Aleksandr Malinov

The following article is from The Great Soviet Encyclopedia (1979). It might be outdated or ideologically biased.

Malinov, Aleksandr


Born Apr. 21, 1867, in the village of Pandakliia, near the city of Bolgrad in present-day Odessa Oblast, Ukrainian SSR; died Mar. 20, 1938, in Sofia. Bulgarian statesman and politician. The son of a merchant.

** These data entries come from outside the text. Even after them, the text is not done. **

(** A session that has sent its greeting when the service is told to stop: with the
    signal ignored, its answer fails and everything ends. *)
Definition fails (data : list byte) : Input :=
  mkInput (Ok data) (Sending_returned (socket_failure EPIPE)).
Definition stopped_server : Server := request_stop (accept_connection 0 sample_server).
Definition woken_server : Server := (serve_step healthy_env 0 (fails sample_hello) stopped_server).1.
Definition served_server : Server := (serve_step healthy_env 0 (fails []) woken_server).1.
Definition left_server : Server := leave_session 0 served_server.
Definition emptied_server : Server := finish_session 0 left_server.
Definition past_server : Server := run_step (Err ok_status) true emptied_server.
Definition waiting_server : Server := run_step (Err ok_status) true past_server.
Definition returned_server : Server := run_step (Err ok_status) true waiting_server.
Definition emptied_set : gset nat := {[0%nat]} ∖ {[0%nat]} ∖ {[0%nat]}.

Lemma w_run_on sigpipe B sv :
  sv_killed sv = false -> run_enabled sv -> match sv_running sv with Ru_counted _ => false | _ => true end = true ->
  winds sigpipe (B, sv) (B, run_step (Err ok_status) true sv).
Proof.
  intros Hk He Hr. split; [exact Hk|]. pose proof (w_run sigpipe B (Err ok_status) true sv He) as H.
  by destruct (sv_running sv).
Qed.

Lemma w_serve_on sigpipe B h data sv :
  sv_killed sv = false ->
  match sv_threads sv !! h with
  | Some t => (receiving (th_phase t) && bool_decide (h ∈ B)) || is_popping (th_phase t)
  | None => false
  end = true ->
  winds sigpipe (B, sv) (B ∖ {[h]}, (serve_step healthy_env h (fails data) sv).1).
Proof.
  intros Hk. destruct (sv_threads sv !! h) as [t|] eqn:Ht; [|done]. intros Hp. split; [exact Hk|].
  apply orb_true_iff in Hp as [[Hp HB%bool_decide_eq_true]%andb_true_iff|Hp]; [by eapply w_return|by eapply w_pop].
Qed.

Lemma w_end_on sigpipe B h sv :
  sv_killed sv = false -> option_map th_phase (sv_threads sv !! h) = Some Ph_leaving ->
  winds sigpipe (B, sv) (B, leave_session h sv).
Proof.
  intros Hk Ht. split; [exact Hk|]. destruct (sv_threads sv !! h) as [[p s]|] eqn:Hl; [|done].
  injection Ht as ->. by eapply w_leave.
Qed.

Lemma w_finish_on sigpipe B h sv :
  sv_killed sv = false -> option_map th_phase (sv_threads sv !! h) = Some Ph_forgotten ->
  winds sigpipe (B, sv) (B, finish_session h sv).
Proof.
  intros Hk Ht. split; [exact Hk|]. destruct (sv_threads sv !! h) as [[p s]|] eqn:Hl; [|done].
  injection Ht as ->. by eapply w_finish.
Qed.

Lemma emptied_winds : nsteps (winds Sigpipe_ignored) 7 ({[0%nat]}, stopped_server) (emptied_set, returned_server).
Proof.
  refine (nsteps_l _ _ _ ({[0%nat]} ∖ {[0%nat]}, woken_server) _ (w_serve_on _ _ 0 sample_hello stopped_server _ _) _);
    [by vm_compute..|].
  refine (nsteps_l _ _ _ (emptied_set, served_server) _ (w_serve_on _ _ 0 [] woken_server _ _) _); [by vm_compute..|].
  refine (nsteps_l _ _ _ (emptied_set, left_server) _ (w_end_on _ _ 0 served_server _ _) _); [by vm_compute..|].
  refine (nsteps_l _ _ _ (emptied_set, emptied_server) _ (w_finish_on _ _ 0 left_server _ _) _); [by vm_compute..|].
  refine (nsteps_l _ _ _ (emptied_set, past_server) _ (w_run_on _ _ emptied_server _ _ _) _); [by vm_compute..|].
  refine (nsteps_l _ _ _ (emptied_set, waiting_server) _ (w_run_on _ _ past_server _ _ _) _); [by vm_compute..|].
  refine (nsteps_l _ _ _ (emptied_set, returned_server) _ (w_run_on _ _ waiting_server _ _ _) _); [by vm_compute..|].
  apply nsteps_O.
Qed.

Malinov was a lawyer by profession. After graduating from the university in Kiev, he left for Bulgaria, where he was a judge, a prosecutor, and an attorney. In 1899 he was elected to the National Assembly as a deputy for the Democratic Party. In 1902, Malinov became the leader of the party. From 1908 to 1911 he headed the Democratic government. During his tenure, Bulgaria declared its complete independence from Turkey. He helped to change the Turnovo Constitution of 1879, which had given the Bulgarian tsar the right to conclude secret agreements without popular control. From June to October 1918, Malinov was prime minister of the coalition government that suppressed the Vladaia revolt of 1918. From October to November 1918 he was prime minister of a second coalition cabinet. After the fascist coup d’etat of June 9, 1923, he was leader of the parliamentary group of Democrats, which was acting as a legal opposition, although supporting the fascist dictatorship. This group remained outside the fascist amalgamation—the Democratic Union. In the spring of 1931 he headed the National Bloc, the opposition consisting of bourgeois and petit bourgeois parties. After the bloc won in the elections of June 21,1931, Malinov was prime minister of a coalition government until October 1931. From 1931 to 1934 he was chairman of the National Assembly.


Stranichki otu nashata nova politicheska istoriia. Sofia, 1938.